>>>>

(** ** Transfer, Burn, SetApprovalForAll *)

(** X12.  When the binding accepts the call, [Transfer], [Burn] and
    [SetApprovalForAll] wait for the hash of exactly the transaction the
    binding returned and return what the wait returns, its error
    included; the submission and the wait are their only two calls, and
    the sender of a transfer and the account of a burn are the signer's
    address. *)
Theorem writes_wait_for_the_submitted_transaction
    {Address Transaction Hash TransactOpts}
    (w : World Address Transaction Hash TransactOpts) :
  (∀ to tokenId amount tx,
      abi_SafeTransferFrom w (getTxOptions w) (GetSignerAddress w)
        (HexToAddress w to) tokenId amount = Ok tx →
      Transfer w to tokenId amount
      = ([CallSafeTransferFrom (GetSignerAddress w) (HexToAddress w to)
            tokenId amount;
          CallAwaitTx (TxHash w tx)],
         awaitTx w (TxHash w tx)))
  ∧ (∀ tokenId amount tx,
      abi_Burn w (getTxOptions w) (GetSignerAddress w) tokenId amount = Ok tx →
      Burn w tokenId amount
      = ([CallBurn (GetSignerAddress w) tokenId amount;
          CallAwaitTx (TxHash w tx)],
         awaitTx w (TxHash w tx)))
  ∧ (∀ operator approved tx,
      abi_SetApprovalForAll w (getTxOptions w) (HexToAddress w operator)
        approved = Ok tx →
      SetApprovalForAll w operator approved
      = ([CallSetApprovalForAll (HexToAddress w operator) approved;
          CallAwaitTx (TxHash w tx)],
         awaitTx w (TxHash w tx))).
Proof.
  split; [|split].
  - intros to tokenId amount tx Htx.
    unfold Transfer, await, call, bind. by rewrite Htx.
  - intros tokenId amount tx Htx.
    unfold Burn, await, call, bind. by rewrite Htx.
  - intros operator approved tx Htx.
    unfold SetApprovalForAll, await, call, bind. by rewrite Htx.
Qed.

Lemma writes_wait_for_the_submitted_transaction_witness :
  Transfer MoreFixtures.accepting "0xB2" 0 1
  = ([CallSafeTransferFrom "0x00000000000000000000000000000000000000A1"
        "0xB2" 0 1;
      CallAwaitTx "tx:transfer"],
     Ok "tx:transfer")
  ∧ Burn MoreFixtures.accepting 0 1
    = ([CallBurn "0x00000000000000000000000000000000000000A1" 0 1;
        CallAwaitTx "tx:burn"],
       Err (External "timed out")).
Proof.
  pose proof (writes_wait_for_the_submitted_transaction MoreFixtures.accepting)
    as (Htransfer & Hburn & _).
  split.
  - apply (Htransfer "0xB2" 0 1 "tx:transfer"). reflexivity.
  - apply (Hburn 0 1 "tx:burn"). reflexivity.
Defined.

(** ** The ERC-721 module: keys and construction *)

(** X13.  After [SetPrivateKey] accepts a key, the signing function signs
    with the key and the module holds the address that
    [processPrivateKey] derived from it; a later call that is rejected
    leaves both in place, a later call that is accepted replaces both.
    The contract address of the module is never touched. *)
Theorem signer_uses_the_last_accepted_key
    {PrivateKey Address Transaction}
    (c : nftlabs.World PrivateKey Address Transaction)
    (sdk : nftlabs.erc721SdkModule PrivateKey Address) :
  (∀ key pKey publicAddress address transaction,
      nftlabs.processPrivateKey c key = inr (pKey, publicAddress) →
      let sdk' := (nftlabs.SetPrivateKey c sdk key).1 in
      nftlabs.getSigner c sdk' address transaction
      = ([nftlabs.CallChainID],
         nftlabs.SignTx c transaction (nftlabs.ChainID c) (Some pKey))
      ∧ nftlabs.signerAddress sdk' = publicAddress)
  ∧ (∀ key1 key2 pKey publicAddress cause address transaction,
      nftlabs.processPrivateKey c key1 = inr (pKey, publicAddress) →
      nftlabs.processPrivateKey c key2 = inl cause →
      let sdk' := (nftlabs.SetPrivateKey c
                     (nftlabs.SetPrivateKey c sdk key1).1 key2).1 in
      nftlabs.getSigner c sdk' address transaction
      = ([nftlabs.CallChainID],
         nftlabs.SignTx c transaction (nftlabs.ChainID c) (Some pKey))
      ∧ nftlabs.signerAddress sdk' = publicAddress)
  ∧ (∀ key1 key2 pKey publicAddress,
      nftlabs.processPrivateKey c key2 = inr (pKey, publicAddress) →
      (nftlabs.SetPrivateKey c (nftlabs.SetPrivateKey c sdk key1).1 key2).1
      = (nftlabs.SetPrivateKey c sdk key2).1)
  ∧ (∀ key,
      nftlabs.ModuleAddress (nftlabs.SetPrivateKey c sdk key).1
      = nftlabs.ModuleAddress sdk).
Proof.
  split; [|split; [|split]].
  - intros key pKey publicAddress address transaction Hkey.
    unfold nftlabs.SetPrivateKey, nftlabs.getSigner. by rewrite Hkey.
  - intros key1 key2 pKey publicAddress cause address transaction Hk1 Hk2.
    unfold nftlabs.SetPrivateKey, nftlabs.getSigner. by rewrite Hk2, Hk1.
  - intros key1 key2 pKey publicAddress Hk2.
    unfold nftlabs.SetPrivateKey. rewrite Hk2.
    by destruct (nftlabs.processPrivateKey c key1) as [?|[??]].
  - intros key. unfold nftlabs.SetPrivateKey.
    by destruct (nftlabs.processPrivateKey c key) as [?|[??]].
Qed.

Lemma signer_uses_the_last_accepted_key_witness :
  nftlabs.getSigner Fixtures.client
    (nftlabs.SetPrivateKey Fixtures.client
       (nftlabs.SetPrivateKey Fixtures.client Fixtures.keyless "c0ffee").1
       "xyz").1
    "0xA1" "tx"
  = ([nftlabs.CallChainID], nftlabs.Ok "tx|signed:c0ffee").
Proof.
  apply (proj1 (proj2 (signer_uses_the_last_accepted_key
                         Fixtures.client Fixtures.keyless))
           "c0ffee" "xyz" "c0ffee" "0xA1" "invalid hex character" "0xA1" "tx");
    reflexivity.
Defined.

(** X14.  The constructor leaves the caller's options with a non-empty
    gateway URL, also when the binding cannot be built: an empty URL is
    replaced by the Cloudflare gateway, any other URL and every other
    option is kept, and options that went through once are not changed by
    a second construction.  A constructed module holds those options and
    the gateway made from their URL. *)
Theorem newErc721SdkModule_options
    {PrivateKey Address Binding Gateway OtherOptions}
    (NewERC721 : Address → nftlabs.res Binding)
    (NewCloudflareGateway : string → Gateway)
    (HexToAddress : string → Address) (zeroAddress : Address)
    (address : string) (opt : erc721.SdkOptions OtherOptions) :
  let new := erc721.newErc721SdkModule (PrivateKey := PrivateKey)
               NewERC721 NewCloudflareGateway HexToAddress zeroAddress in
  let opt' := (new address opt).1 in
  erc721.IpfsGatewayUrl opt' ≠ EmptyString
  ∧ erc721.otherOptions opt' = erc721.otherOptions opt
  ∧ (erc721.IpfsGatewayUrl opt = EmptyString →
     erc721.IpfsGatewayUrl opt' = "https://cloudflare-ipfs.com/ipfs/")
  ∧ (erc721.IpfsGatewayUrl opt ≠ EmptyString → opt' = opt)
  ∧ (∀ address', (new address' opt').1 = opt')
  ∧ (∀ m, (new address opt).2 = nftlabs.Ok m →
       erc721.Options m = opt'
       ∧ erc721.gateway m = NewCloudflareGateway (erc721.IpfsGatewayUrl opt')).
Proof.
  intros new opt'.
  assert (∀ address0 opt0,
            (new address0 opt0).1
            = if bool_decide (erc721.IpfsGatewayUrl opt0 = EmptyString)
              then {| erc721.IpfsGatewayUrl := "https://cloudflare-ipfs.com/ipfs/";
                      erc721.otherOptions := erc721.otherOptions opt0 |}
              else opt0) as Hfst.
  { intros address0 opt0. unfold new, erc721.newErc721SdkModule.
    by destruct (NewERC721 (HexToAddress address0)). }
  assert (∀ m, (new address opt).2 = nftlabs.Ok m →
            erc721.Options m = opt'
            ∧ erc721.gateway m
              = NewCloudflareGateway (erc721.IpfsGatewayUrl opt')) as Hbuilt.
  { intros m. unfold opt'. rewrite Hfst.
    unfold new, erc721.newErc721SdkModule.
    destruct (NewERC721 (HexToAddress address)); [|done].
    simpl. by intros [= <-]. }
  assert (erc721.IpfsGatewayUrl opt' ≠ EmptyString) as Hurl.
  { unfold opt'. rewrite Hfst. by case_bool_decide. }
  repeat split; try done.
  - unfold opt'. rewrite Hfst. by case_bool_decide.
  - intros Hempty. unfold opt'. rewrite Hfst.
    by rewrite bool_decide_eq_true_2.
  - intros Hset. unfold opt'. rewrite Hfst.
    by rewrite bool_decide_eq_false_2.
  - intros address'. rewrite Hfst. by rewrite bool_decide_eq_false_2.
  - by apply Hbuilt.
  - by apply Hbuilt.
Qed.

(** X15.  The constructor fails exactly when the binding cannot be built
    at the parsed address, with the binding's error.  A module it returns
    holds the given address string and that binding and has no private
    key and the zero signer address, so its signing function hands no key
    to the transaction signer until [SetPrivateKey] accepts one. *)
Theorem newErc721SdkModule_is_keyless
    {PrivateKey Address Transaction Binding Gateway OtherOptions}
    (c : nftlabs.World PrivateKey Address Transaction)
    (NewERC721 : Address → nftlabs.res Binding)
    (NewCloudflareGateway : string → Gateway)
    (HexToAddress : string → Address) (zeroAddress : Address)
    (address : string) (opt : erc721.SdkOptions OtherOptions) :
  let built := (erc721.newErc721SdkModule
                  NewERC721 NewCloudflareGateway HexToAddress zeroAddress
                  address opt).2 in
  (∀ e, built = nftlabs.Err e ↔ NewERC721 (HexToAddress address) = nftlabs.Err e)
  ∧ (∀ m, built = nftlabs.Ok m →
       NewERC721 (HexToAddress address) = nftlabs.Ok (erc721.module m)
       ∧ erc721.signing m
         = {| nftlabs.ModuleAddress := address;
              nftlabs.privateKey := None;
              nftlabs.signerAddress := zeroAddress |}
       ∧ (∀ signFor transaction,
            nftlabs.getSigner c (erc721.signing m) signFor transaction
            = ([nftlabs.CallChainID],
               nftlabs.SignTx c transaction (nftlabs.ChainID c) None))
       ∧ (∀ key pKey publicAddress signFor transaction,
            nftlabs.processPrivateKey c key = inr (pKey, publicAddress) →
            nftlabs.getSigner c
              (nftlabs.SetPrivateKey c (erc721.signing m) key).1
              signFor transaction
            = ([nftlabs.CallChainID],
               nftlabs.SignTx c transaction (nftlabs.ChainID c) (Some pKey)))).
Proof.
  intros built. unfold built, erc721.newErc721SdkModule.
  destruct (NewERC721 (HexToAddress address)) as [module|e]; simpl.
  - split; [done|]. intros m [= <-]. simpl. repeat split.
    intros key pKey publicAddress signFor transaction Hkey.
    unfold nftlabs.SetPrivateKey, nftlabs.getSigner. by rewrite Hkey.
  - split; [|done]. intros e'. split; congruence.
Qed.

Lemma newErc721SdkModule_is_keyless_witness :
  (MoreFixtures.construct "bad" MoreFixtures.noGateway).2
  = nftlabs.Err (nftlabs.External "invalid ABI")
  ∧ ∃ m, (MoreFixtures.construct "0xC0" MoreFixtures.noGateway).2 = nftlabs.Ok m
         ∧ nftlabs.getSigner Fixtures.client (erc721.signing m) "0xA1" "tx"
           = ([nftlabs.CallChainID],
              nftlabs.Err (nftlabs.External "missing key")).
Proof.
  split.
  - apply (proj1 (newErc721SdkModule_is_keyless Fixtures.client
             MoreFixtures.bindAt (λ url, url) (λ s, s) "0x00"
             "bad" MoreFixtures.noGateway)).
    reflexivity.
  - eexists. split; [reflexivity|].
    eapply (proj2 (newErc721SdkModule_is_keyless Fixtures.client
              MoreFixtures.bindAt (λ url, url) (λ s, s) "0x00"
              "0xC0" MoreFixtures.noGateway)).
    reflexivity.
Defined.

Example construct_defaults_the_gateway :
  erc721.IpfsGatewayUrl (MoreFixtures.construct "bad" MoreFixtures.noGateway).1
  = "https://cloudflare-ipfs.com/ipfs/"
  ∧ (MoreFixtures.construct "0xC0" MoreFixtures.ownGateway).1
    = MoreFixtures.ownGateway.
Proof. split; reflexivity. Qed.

<<<<

EXERCISE DETAILS – Extract the lines of the preceding material that run from the line with "awaitTx w (TxHash w tx)))." through the line with "- intros operator approved tx Htx.", inclusive, reproducing them exactly and adding nothing.

ANSWER BOX –
         awaitTx w (TxHash w tx))).
Proof.
  split; [|split].
  - intros to tokenId amount tx Htx.
    unfold Transfer, await, call, bind. by rewrite Htx.
  - intros tokenId amount tx Htx.
    unfold Burn, await, call, bind. by rewrite Htx.
  - intros operator approved tx Htx.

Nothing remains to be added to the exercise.